Firming Loose Post-Pregnancy Skin on Tummy and Thighs
Breastfeed if you are able and your baby is not allergic. Breast milk is 50 percent fat and contains enriching nutrients for your infant's growing body. You can burn up to 500 calories a day and lose belly fat, according to Judith Reichman, M.D., of MSNBC.com.
Rub a skin firming cream around the tummy and thighs twice daily, such as Lamaze Post-Pregnancy Rejuvenating Cream or Nivea Body Skin Firming Moisturizer Q10 Plus.
Perform 30 to 200 abdominal crunches daily. Do crunches on an exercise mat or the carpet with your knees bent, holding your baby in front of you for resistance and some special bonding time.

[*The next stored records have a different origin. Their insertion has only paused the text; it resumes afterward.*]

Lemma step_scores (P : list Z -> option (list Z) -> Prop) (s : State) (e : Event) :
  (forall hs v, P (savedScores hs v) (Some (savedScores hs v))) ->
  (P (highScores s) (excalibur_scores s) ->
   P (highScores (step s e)) (excalibur_scores (step s e))) /\
  (isPlaying s = true -> isPlaying (step s e) = false ->
   P (highScores (step s e)) (excalibur_scores (step s e))).
Proof.
  intros HP.
  destruct e as [x now rnd | moves pairs | w h |]; cbn [step].
  - unfold mousedown.
    destruct (negb (isPlaying s)); [split; [auto | congruence] |].
    destruct (now - lastSpawnTime s <? CONFIG.SWORD.COOLDOWN)%Z;
      (split; [auto | cbn; congruence]).
  - rewrite physics_only_world.
    cbn [highScores excalibur_scores isPlaying set_world].
    unfold beforeUpdate.
    destruct (isPlaying s) eqn:Ep; cbn [negb]; cbv zeta.
    + destruct (voidChecks_scores P HP (world s) s) as [H1 H2].
      cbv zeta in H1, H2. split; [exact H1 | auto].
    + split; [auto | discriminate].
  - split; [auto | cbn; congruence].
  - destruct (reset_eq s) as (v & _ & E). rewrite E. cbn.
    split; [auto | discriminate].
Qed.

(** X6.  Whenever an event ends play, the table has just been saved:
    the stored scores are the table, which is in descending order and
    has at most three entries. *)
Theorem game_over_persists (s : State) (e : Event) :
  isPlaying s = true ->
  isPlaying (step s e) = false ->
  excalibur_scores (step s e) = Some (highScores (step s e)) /\
  descending (highScores (step s e)) /\
  (List.length (highScores (step s e)) <= 3)%nat.
Proof.
  intros Hp Hf.
  destruct (step_scores
              (fun hs st => st = Some hs /\ descending hs /\
                            (List.length hs <= 3)%nat) s e) as [_ H2];
    [intros hs v; split; [reflexivity | apply savedScores_shape] |].
  now apply H2.
Qed.

(** With one life left and one sword below the boundary, the next tick
    ends play and stores the table. *)
Lemma game_over_persists_witness :
  let s := set_lives 1
             (set_world [Sample.terrain; Sample.sunk 1] Sample.playing) in
  excalibur_scores (step s (Tick [] []))
  = Some (highScores (step s (Tick [] []))).
Proof.
  cbv zeta.
  assert (Hv : inVoid 800 (Sample.sunk 1) = true).
  { unfold inVoid.
    cbn [Body.label Sample.sunk String.eqb Ascii.eqb Bool.eqb andb
         Body.position Vector.y].
    apply JSFacts.gtb_true. lra. }
  assert (Hf : isPlaying
                 (step (set_lives 1
                          (set_world [Sample.terrain; Sample.sunk 1]
                             Sample.playing)) (Tick [] [])) = false).
  { cbn [step integrate collisionStart fold_left].
    unfold beforeUpdate.
    cbn [isPlaying set_lives set_world Sample.playing negb world].
    rewrite fold_left_cons, voidCheck_stays by reflexivity.
    rewrite fold_left_cons, voidCheck_falls by exact Hv.
    rewrite triggerLifeLoss_over by (cbn; lia).
    reflexivity. }
  apply (game_over_persists
           (set_lives 1
              (set_world [Sample.terrain; Sample.sunk 1] Sample.playing))
           (Tick [] []) eq_refl Hf).
Defined.

(** X7.  In every state a session reaches, the table is what a page
    load would make of the stored scores: reloading the page at any
    moment brings back the same table. *)
Theorem reachable_scores_stored
    (noise2D : R -> R -> R) (w h : Z) (stored : option (list Z)) (s : State) :
  reachable (init noise2D w h stored) s ->
  highScores s = loadScores (excalibur_scores s) /\
  forall (noise2D' : R -> R -> R) (w' h' : Z),
    highScores (init noise2D' w' h' (excalibur_scores s)) = highScores s.
Proof.
  intros Hr.
  assert (H : highScores s = loadScores (excalibur_scores s)).
  { induction Hr as [| s e _ IH].
    - destruct (init_eq noise2D w h stored) as (v & _ & E). rewrite E.
      reflexivity.
    - destruct (step_scores (fun hs st => hs = loadScores st) s e) as [H1 _];
        [reflexivity | now apply H1]. }
  split; [exact H |].
  intros n' w' h'.
  destruct (init_eq n' w' h' (excalibur_scores s)) as (v & _ & E). rewrite E.
  cbn [highScores]. symmetry. exact H.
Qed.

Perform 30 to 90 lunges daily. Alternate legs, stepping back far enough that you can look down and see your big toe. Keep your chest up and stomach tight.
Walk. Stride at a fast pace and push your baby in a jogging stroller to firm your tummy and thighs.
To add diversity to your abdominal workouts, buy a stability fitness ball. They are inexpensive and allow for a wider range of motion, thus a more effective ab workout. For the more advanced mom, try single-leg lunges with one foot back on a chair. Do 15 to 30 lunges on each leg. Pregnancy-Info.net recommends organizing a new moms walking group with women in your neighborhood. This will provide you with the chance to get outside and add some socialization and accountability to your post-pregnancy workout.
According to Dr. Reichman, if you gained more than the recommended 20 to 25 pounds during pregnancy or if you haven't lost the weight within six months post-pregnancy, you are statistically likely to be 20 pounds heavier 10 years later. The odds are greater if you were overweight prior to getting pregnant.
If you are breastfeeding, it is recommended that you breastfeed your infant before you work out, as post-exercise milk can turn sour due to lactic acid buildup, according to Pregnancy-Info.net. This will also be more comfortable for you since your breasts will not be full during your workout. Be sure you are performing lunges correctly, with your feet spread apart wide enough that there is a 90 degree angle in your bent leg as you lunge. This will reduce knee injury.